Try it:
Nothing but the lines from the one that contains "(** Sequencing: the" through the end of the listing should appear, set down exactly.

Provided material:
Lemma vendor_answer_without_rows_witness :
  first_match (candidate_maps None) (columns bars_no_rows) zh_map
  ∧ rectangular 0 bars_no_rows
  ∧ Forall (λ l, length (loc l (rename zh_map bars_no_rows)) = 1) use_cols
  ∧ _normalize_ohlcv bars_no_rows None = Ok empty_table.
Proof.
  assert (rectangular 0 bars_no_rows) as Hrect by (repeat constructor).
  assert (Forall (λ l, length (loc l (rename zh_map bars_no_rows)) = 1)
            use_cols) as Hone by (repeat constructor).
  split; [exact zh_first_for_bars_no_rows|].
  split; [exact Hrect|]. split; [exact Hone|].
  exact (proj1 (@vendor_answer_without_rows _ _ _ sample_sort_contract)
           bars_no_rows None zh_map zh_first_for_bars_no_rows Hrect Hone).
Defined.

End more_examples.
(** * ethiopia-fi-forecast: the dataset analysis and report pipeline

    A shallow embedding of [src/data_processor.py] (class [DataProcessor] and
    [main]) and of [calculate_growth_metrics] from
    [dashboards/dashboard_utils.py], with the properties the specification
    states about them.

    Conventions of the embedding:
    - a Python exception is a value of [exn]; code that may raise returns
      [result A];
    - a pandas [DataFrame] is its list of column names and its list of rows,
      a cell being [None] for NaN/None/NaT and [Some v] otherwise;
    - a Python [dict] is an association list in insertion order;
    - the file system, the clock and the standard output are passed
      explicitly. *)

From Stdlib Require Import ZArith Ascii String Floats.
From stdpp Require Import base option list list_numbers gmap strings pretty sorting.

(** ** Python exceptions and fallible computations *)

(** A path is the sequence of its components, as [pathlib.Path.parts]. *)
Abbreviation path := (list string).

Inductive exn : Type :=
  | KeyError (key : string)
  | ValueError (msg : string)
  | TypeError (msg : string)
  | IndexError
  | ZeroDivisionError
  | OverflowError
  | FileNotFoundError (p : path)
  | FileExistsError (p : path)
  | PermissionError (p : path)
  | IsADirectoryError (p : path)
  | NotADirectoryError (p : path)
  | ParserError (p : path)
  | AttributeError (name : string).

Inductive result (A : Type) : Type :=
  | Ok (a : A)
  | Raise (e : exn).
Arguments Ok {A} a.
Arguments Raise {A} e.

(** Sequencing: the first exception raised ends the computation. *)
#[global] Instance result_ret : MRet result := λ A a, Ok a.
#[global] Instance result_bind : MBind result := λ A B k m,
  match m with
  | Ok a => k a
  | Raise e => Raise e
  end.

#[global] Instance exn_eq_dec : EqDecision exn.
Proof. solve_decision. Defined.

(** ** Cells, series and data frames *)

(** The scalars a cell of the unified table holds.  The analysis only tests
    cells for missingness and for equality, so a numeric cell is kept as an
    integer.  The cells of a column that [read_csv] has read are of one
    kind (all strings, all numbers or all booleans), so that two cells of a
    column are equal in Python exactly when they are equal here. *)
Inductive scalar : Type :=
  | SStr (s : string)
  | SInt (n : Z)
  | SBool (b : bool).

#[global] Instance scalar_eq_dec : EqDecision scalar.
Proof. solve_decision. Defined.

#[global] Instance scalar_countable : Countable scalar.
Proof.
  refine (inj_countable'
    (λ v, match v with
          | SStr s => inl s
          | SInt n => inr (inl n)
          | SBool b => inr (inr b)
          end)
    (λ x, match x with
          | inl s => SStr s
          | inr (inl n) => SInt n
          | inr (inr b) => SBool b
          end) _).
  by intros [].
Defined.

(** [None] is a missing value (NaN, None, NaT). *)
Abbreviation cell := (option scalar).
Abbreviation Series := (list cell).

Completed task:
(** Sequencing: the first exception raised ends the computation. *)
#[global] Instance result_ret : MRet result := λ A a, Ok a.
#[global] Instance result_bind : MBind result := λ A B k m,
  match m with
  | Ok a => k a
  | Raise e => Raise e
  end.

#[global] Instance exn_eq_dec : EqDecision exn.
Proof. solve_decision. Defined.

(** ** Cells, series and data frames *)

(** The scalars a cell of the unified table holds.  The analysis only tests
    cells for missingness and for equality, so a numeric cell is kept as an
    integer.  The cells of a column that [read_csv] has read are of one
    kind (all strings, all numbers or all booleans), so that two cells of a
    column are equal in Python exactly when they are equal here. *)
Inductive scalar : Type :=
  | SStr (s : string)
  | SInt (n : Z)
  | SBool (b : bool).

#[global] Instance scalar_eq_dec : EqDecision scalar.
Proof. solve_decision. Defined.

#[global] Instance scalar_countable : Countable scalar.
Proof.
  refine (inj_countable'
    (λ v, match v with
          | SStr s => inl s
          | SInt n => inr (inl n)
          | SBool b => inr (inr b)
          end)
    (λ x, match x with
          | inl s => SStr s
          | inr (inl n) => SInt n
          | inr (inr b) => SBool b
          end) _).
  by intros [].
Defined.

(** [None] is a missing value (NaN, None, NaT). *)
Abbreviation cell := (option scalar).
Abbreviation Series := (list cell).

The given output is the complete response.